The program includes a personal leadership assessment as well as sessions of transitioning into leadership thinking, effective communication styles, managing conflict, and effective leadership practice.
The program comes with a cost, which is paid by the participant’s department. Because of that, attendees must be sponsored and be approved to enter into the program. A pre-assessment of leadership skills and styles is also required.
The upcoming series will run weekly from March 26 through April 16 at Hotel ZaZa, 5701 Main St. Employees interested in participating can register on the institute’s webpage.
- Fill out the application to the program through the program’s webpage.
- Upon acceptance to the program, the Learning and Development team will request approval from the applicant’s manager.
- After approval is received, the applicant will be notified via email enrollment.
Executive Leaders Institute
The Executive Leader Institute is a six-week program held once a year. It’s aimed at those who already have leadership experience and are looking to grow their skills.

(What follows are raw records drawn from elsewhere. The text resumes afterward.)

(** * vibetide: range-request audio streaming

    A shallow embedding of the range-request audio client
    ([utils/audioFetcher.ts], class [AudioFetcher]), of the two player
    hooks ([hooks/useRangeAudioPlayer.tsx], [hooks/useAudioPlayer.tsx]), of
    the proxy route ([app/api/audio/[...path]/route.ts]) and of the time
    display ([components/AudioPlayer.tsx]), followed by the properties of
    the specification that concern them and by further properties of the
    code.

    Numbers.  JavaScript numbers are IEEE doubles.  Byte offsets, sizes,
    status codes and track indices are integers far below 2^53 and are
    modelled by [Z]; seconds are modelled by [Q]: every finite double is a
    rational and the only operations the hooks apply to seconds
    ([Math.min], [Math.max], [Math.floor]) are exact on doubles.  The time
    display also takes the remainder by 60, which is exact, and the floor of
    the quotient by 60, which the rounding of the quotient does not change
    below 2^53.  [NaN] and the infinities are outside the model.

    Exceptions.  A thrown value is modelled by the text that a template
    literal makes of it ([String(err)]): [new Error(m)] is ["Error: " ++ m].

    Asynchrony.  The fetch client is run against an environment that answers
    every request; the hook is a transition system whose events are the
    user's actions, React's track-change effect, the settling of the promises
    the hook awaits, and the audio element's events. *)

From Stdlib Require Import ZArith QArith Qround Qminmax String Ascii List.
From Stdlib Require Import Decimal DecimalString DecimalPos DecimalZ Lia.
From stdpp Require Import base option list gmap strings.

Local Open Scope string_scope.
Local Open Scope Z_scope.

(* stdpp freezes [String.append] under [simpl]; the proofs below compute
   with it. *)
#[local] Arguments String.append !s1 s2 : simpl nomatch.

(** ** Values shared by the fetch client and the hooks *)

(** Outcome of a promise (or of a block that may throw): the value, or the
    text of the thrown value. *)
Inductive Result (A : Type) : Type :=
| Ok (a : A)
| Err (e : string).
Arguments Ok {A} a.
Arguments Err {A} e.

(** [`${n}`] for an integer [n]. *)
Definition numberToString (n : Z) : string :=
  NilEmpty.string_of_int (Z.to_int n).

(** [String(new Error(m))]. *)
Definition newError (m : string) : string := "Error: " ++ m.

Definition MiB : Z := 1024 * 1024.
Definition KiB : Z := 1024.

(** ** [utils/audioFetcher.ts] *)
Module AudioFetcher.

Record AudioMetadata : Type := {
  duration : Q;
  size : Z;
  contentType : string;
  acceptRanges : bool
}.

(** [end] is optional in the source ([end?: number]). *)
Record RangeRequest : Type := {
  start : Z;
  end_ : option Z
}.

Inductive Method : Type := GET | HEAD.

(** What a call of [fetch] sends: the [init.method] (GET when absent), the
    URL, and the [Range] header when one is given. *)
Record Request : Type := {
  method : Method;
  url : string;
  rangeHeader : option string
}.

(** What [fetch] resolves to.  The [content-length] header is modelled by
    the integer [parseInt(_, 10)] reads from it; [body] is the outcome of
    [arrayBuffer()] / [blob()]. *)
Record Response : Type := {
  status : Z;
  contentLengthHeader : option Z;
  contentTypeHeader : option string;
  acceptRangesHeader : option string;
  body : Result (list N)
}.

(** [response.ok]. *)
Definition ok (r : Response) : bool :=
  (200 <=? status r) && (status r <=? 299).

Record Blob : Type := {
  blobType : string;
  blobParts : list N
}.

(** The browser around the client: the network answers a request knowing
    the requests made before it; [decodeAudioData] yields the duration of
    a decodable buffer. *)
Record Env : Type := {
  network : list Request -> Request -> Result Response;
  decodeAudioData : list N -> option Q
}.
(** C9 fails as stated on genie.js: with [development.mockResponses] off
    the reply is not an element of a non-empty reply set. *)
Lemma reply_not_in_replySet :
  let gc := variant [js "Presto...100 points!"] 800 2000 100 true false in
  let r := {| num := 0; den := 1 |} in
  Genie.responses_replies gc <> []
  /\ valid_draw r
  /\ ~ (exists reply,
          Genie.generateResponse gc (js "hi") r = JStr reply
          /\ In reply (Genie.responses_replies gc)).
Proof.
  simpl. split; [discriminate|]. split; [unfold valid_draw; simpl; lia|].
  intros (reply & Hgen & Hin). vm_compute in Hgen.
  injection Hgen as <-. destruct Hin as [Heq | []]. vm_compute in Heq.
  discriminate.
Qed.

(** ** Validation *)

Definition headKept (s : jsstring) : Prop :=
  match s with [] => True | c :: _ => isWhiteSpace c = false end.

Lemma trimStart_headKept (s : jsstring) : headKept (trimStart s).
Proof.
  induction s as [|c r IH]; simpl; [exact I|].
  destruct (isWhiteSpace c) eqn:E; [exact IH|]. simpl. exact E.
Qed.

Lemma trimStart_fixed (s : jsstring) : headKept s -> trimStart s = s.
Proof. destruct s as [|c r]; simpl; [reflexivity|]. intros ->. reflexivity. Qed.

Lemma trimStart_suffix (s : jsstring) : exists pre, s = pre ++ trimStart s.
Proof.
  induction s as [|c r [pre IH]]; simpl.
  - exists []. reflexivity.
  - destruct (isWhiteSpace c).
    + exists (c :: pre). simpl. f_equal. exact IH.
    + exists []. reflexivity.
Qed.

Lemma trim_headKept (s : jsstring) : headKept (trim s).
Proof.
  unfold trim, trimEnd.
  pose proof (trimStart_headKept s) as Hs.
  destruct (trimStart_suffix (rev (trimStart s))) as [pre Hpre].
  apply (f_equal (@rev N)) in Hpre. rewrite rev_involutive, rev_app_distr in Hpre.
  destruct (rev (trimStart (rev (trimStart s)))) as [|c u]; [exact I|].
  rewrite Hpre in Hs. exact Hs.
Qed.

Lemma trim_idempotent (s : jsstring) : trim (trim s) = trim s.
Proof.
  unfold trim at 1. rewrite (trimStart_fixed _ (trim_headKept s)).
  unfold trim, trimEnd. rewrite rev_involutive.
  rewrite (trimStart_fixed (trimStart (rev (trimStart s)))); [reflexivity|].
  apply trimStart_headKept.
Qed.
(** * Stripe entities: the descriptor [StripeGraphics] and its geometry updaters

    A shallow embedding of [Source/DataSources/StripeGraphics.js] and
    [Source/DataSources/StripeGeometryUpdater.js].

    JavaScript objects are records, [undefined] is [None], numbers are IEEE
    doubles, a thrown exception is the left injection of a sum, and the
    objects a method mutates in place are threaded through a small
    state-and-exception monad.  What the two files import from modules that
    are not part of the sources is either an interface (a type class: the
    theorems hold for every implementation of it) or, for the small
    helpers, a definition whose comment says what it was modelled from. *)

From Stdlib Require Import List String Ascii Bool Arith ZArith Lia.
From Stdlib Require Import Floats.PrimFloat.
Import ListNotations.
Open Scope string_scope.

Set Implicit Arguments.

(** ** JavaScript values *)

(** A JavaScript number. *)
Definition number : Set := float.

(** The values a height can take once it has been resolved against its
    height reference: [undefined], a number, or a string (the updater
    compares the resolved extrusion with a sentinel by [===]). *)
Inductive jsval : Set :=
| JUndefined
| JNumber (n : number)
| JString (s : string).

(** [a === b] on [jsval]: IEEE equality on numbers (so [NaN !== NaN]). *)
Definition strict_equals (a b : jsval) : bool :=
  match a, b with
  | JUndefined, JUndefined => true
  | JNumber x, JNumber y => PrimFloat.eqb x y
  | JString s, JString t => String.eqb s t
  | _, _ => false
  end.

(** Modelled from the spec: [defined(value)] of [Core/defined.js], which is
    not among the sources: a value is defined unless it was left unset. *)
Definition defined {A : Type} (value : option A) : bool :=
  match value with
  | Some _ => true
  | None => false
  end.

(** Modelled from the spec: [defaultValue(a, b)] of [Core/defaultValue.js],
    which is not among the sources ("defaults applied when unset"): the
    first argument when it is defined, the second otherwise. *)
Definition defaultValue {A : Type} (a b : option A) : option A :=
  match a with
  | Some _ => a
  | None => b
  end.

(** Truthiness and [a && b] on values that are a boolean or [undefined]:
    [&&] yields its left operand when that is falsy, its right operand
    otherwise. *)
Definition truthy (v : option bool) : bool :=
  match v with
  | Some true => true
  | _ => false
  end.

Definition js_and (a b : option bool) : option bool :=
  if truthy a then b else a.

(** ** Exceptions and the two monads *)

Inductive exception : Set :=
| DeveloperError (message : string)
| TypeError (message : string)
| Error (message : string).

(** A computation that reads but does not write. *)
Definition completion (A : Type) : Type := (exception + A)%type.

Definition completion_bind {A B : Type} (c : completion A) (k : A -> completion B) : completion B :=
  match c with
  | inl e => inl e
  | inr a => k a
  end.

(** A method call on an object [S] that it may mutate: the final state is
    returned also when the call throws, so that what a failed call left
    behind can be observed. *)
Definition M (S A : Type) : Type := S -> completion A * S.

Definition ret {S A : Type} (a : A) : M S A := fun s => (inr a, s).

Definition bind {S A B : Type} (c : M S A) (k : A -> M S B) : M S B :=
  fun s =>
    match c s with
    | (inl e, s') => (inl e, s')
    | (inr a, s') => k a s'
    end.

Definition throw {S A : Type} (e : exception) : M S A := fun s => (inl e, s).

Definition modify {S : Type} (f : S -> S) : M S unit := fun s => (inr tt, f s).

Definition lift {S A : Type} (c : completion A) : M S A := fun s => (c, s).

(** [object.name] on an object that may be [undefined]: reading a member of
    [undefined] throws a [TypeError]. *)
Definition member {A : Type} (object : option A) (name : string) : completion A :=
  match object with
  | Some o => inr o
  | None => inl (TypeError ("Cannot read properties of undefined (reading '" ++ name ++ "')"))
  end.

Declare Scope js_scope.
Delimit Scope js_scope with js.
Notation "x <- c ;; k" := (bind c (fun x => k))
  (at level 61, c at next level, right associativity) : js_scope.
Notation "c ;; k" := (bind c (fun _ => k))
  (at level 61, right associativity) : js_scope.
Notation "'try' x <- c ;; k" := (completion_bind c (fun x => k))
  (at level 61, x name, c at next level, right associativity) : js_scope.

(** ** Core data *)

(** Modelled from the spec: an instant of simulation time, [JulianDate] of
    [Core/JulianDate.js], which is not among the sources.  The updater never
    looks inside a time; it hands it to the samplers and to the entity. *)
Record JulianDate : Set := {
  dayNumber : number;
  secondsOfDay : number
}.

Module HeightReference.
Inductive t : Set := NONE | CLAMP_TO_GROUND | RELATIVE_TO_GROUND.
End HeightReference.

Module GeometryOffsetAttribute.
Inductive t : Set := NONE | TOP | ALL.
End GeometryOffsetAttribute.

Module CornerType.
Inductive t : Set := ROUNDED | MITERED | BEVELED.
End CornerType.

Module ShadowMode.
Inductive t : Set := DISABLED | ENABLED | CAST_ONLY | RECEIVE_ONLY.
End ShadowMode.

Module ClassificationType.
Inductive t : Set := TERRAIN | CESIUM_3D_TILE | BOTH.
End ClassificationType.

Module Cartesian3.
Record t : Set := { x : number; y : number; z : number }.

Definition ZERO : t := {| x := 0%float; y := 0%float; z := 0%float |}.

(** Modelled from the spec: [Cartesian3.clone(cartesian, result)] of
    [Core/Cartesian3.js], which is not among the sources ("a clone of the
    element"): nothing for an undefined argument, otherwise a point with
    the same three coordinates (written into [result] when one is given,
    which a value cannot tell from a fresh point). *)
Definition clone (cartesian : option t) (result : option t) : option t :=
  match cartesian with
  | None => None
  | Some c => Some {| x := x c; y := y c; z := z c |}
  end.
End Cartesian3.

Module Color.
Record t : Set := { red : number; green : number; blue : number; alpha : number }.

(** Modelled from the spec: [Color.WHITE], the "default (opaque white)". *)
Definition WHITE : t := {| red := 1%float; green := 1%float; blue := 1%float; alpha := 1%float |}.
End Color.

Module Rectangle.
Record t : Set := { west : number; south : number; east : number; north : number }.
End Rectangle.

Module DistanceDisplayCondition.
Record t : Set := { near : number; far : number }.
End DistanceDisplayCondition.

Module VertexFormat.
(** The two formats the updater chooses between:
    [PerInstanceColorAppearance.VERTEX_FORMAT] and
    [MaterialAppearance.MaterialSupport.TEXTURED.vertexFormat]. *)
Inductive t : Set :=
| PerInstanceColorAppearance_VERTEX_FORMAT
| MaterialSupport_TEXTURED_vertexFormat.
End VertexFormat.
(** [level.value] *)
Definition level_value (l : ReasoningLevel) : string :=
  match l with
  | RAW => "raw"
  | SUMMARY => "summary"
  | ENCRYPTED => "encrypted"
  | NONE => "none"
  end.

(** [str(e)], the message of an exception. *)
Definition exn_str (e : pyexn) : string :=
  match e with
  | AttributeError obj attr =>
      "'" ++ obj ++ "' object has no attribute '" ++ attr ++ "'"
  | TypeError msg => msg
  | TransportError _ msg => msg
  end.

(** How a script function ends: it returns, or it leaves through [exit]. *)
Inductive exit_status : Type :=
  | Finished
  | Exited (code : Z).


(** The handler every script uses: [print(f"Error: {e}"); exit(1)]. *)
Definition report_and_exit (e : pyexn) : io exit_status :=
  do_ print ("Error: " ++ exn_str e);
  io_ret (Exited 1).

(** [os.environ.get(name)] as a value, and its truth. *)
Definition environ_truthy (v : option string) : bool :=
  match v with
  | Some s => negb (String.eqb s "")
  | None => false
  end.

(** The default of [os.environ.get("MODEL", ...)] in every script. *)
Definition default_model : string := "moonshotai/Kimi-K2-Instruct-0905:groq".

(** [try: body  except Exception as e: handler(e)] *)
Definition io_catch {A : Type} (body : io A) (handler : pyexn -> io A) : io A :=
  fun w =>
    match body w with
    | (Return a, w') => (Return a, w')
    | (Raise e, w') => handler e w'
    end.

(** The same for a body whose normal end is the end of the function. *)
Definition io_try (body : io unit) (handler : pyexn -> io exit_status)
  : io exit_status :=
  io_catch (do_ body; io_ret Finished) handler.

(** [for x in xs: body] without loop state. *)
Fixpoint for_each {A : Type} (body : A -> io unit) (xs : list A) : io unit :=
  match xs with
  | [] => io_ret tt
  | x :: rest => do_ body x; for_each body rest
  end.

(** A multi-line string literal: its lines joined by newlines. *)
Definition lines_text (lines : list string) : string := String.concat nl lines.

(** The double quote character, as a string. *)
Definition dquote : string := String (Ascii.ascii_of_nat 34) "".

(** [os.environ.get(name, default)] *)
Definition environ_get (environ : gmap string string) (name default : string)
  : string :=
  match environ !! name with
  | Some v => v
  | None => default
  end.

(** The check every script makes first:
    [if not hf_token: print("Error: ..."); exit(1)]. *)
Definition missing_token : io exit_status :=
  do_ print "Error: HF_TOKEN environment variable required";
  io_ret (Exited 1).

(** A request with instructions and input only, as [create_basic_agent] and
    multi_provider.py's [create_agent] build it. *)
Definition plain_request (model : string) (input_text : string)
  (instructions : pyval) : request :=
  {| req_model := model;
     req_instructions := py_or instructions (VStr "You are a helpful assistant.");
     req_input := input_text;
     req_reasoning_effort := None;
     req_tools := None;
     req_tool_choice := None |}.

(** basic_agent.py: [create_basic_agent] and [main]. *)
Definition create_basic_agent `{sdk : SDK} (model input_text : string)
  (instructions : pyval) : io response :=
  do response <- create (plain_request model input_text instructions);
  io_ret response.

Definition basic_agent_main `{sdk : SDK} (environ : gmap string string)
  : io exit_status :=
  let model := environ_get environ "MODEL" default_model in
  let hf_token := environ !! "HF_TOKEN" in
  if negb (environ_truthy hf_token) then missing_token
  else
    do_ print ("Using model: " ++ model);
    do_ print "Endpoint: https://router.huggingface.co/v1/responses";
    io_try
      (do result <- create_basic_agent model
                      "Explain the difference between TCP and UDP in simple terms."
                      VNone;
       basic_agent.display_response result)
      report_and_exit.

(** agent_template.py: [CONFIG] as the environment fills it, and [main]. *)
Definition config_of_environ (environ : gmap string string)
  : agent_template.config :=
  {| agent_template.cfg_api_key := environ !! "HF_TOKEN";
     agent_template.cfg_model := environ_get environ "MODEL" default_model;
     agent_template.cfg_reasoning_effort :=
       environ_get environ "REASONING_EFFORT" "medium" |}.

The program requires a pre-assessment, which will help determine what kind of leadership characteristics the applicant has. There is also an emotional intelligence test.
Christian-Hainley said one of the most valuable assets of the program is the opportunities it presents.
“They have time to talk and compare notes on how they would handle different situations,” she said. “A comment we hear frequently is ‘I didn’t know other people had these issues too.’ Participants get to hear how other people handle issues. To me that’s the beauty of the program.”
It comes with a fee, which is paid by the applicant’s department. Therefore, approval is required to attend.
The Executive Leadership Institute will accept new applicants in the fall. Information on the next institute will be posted on its webpage.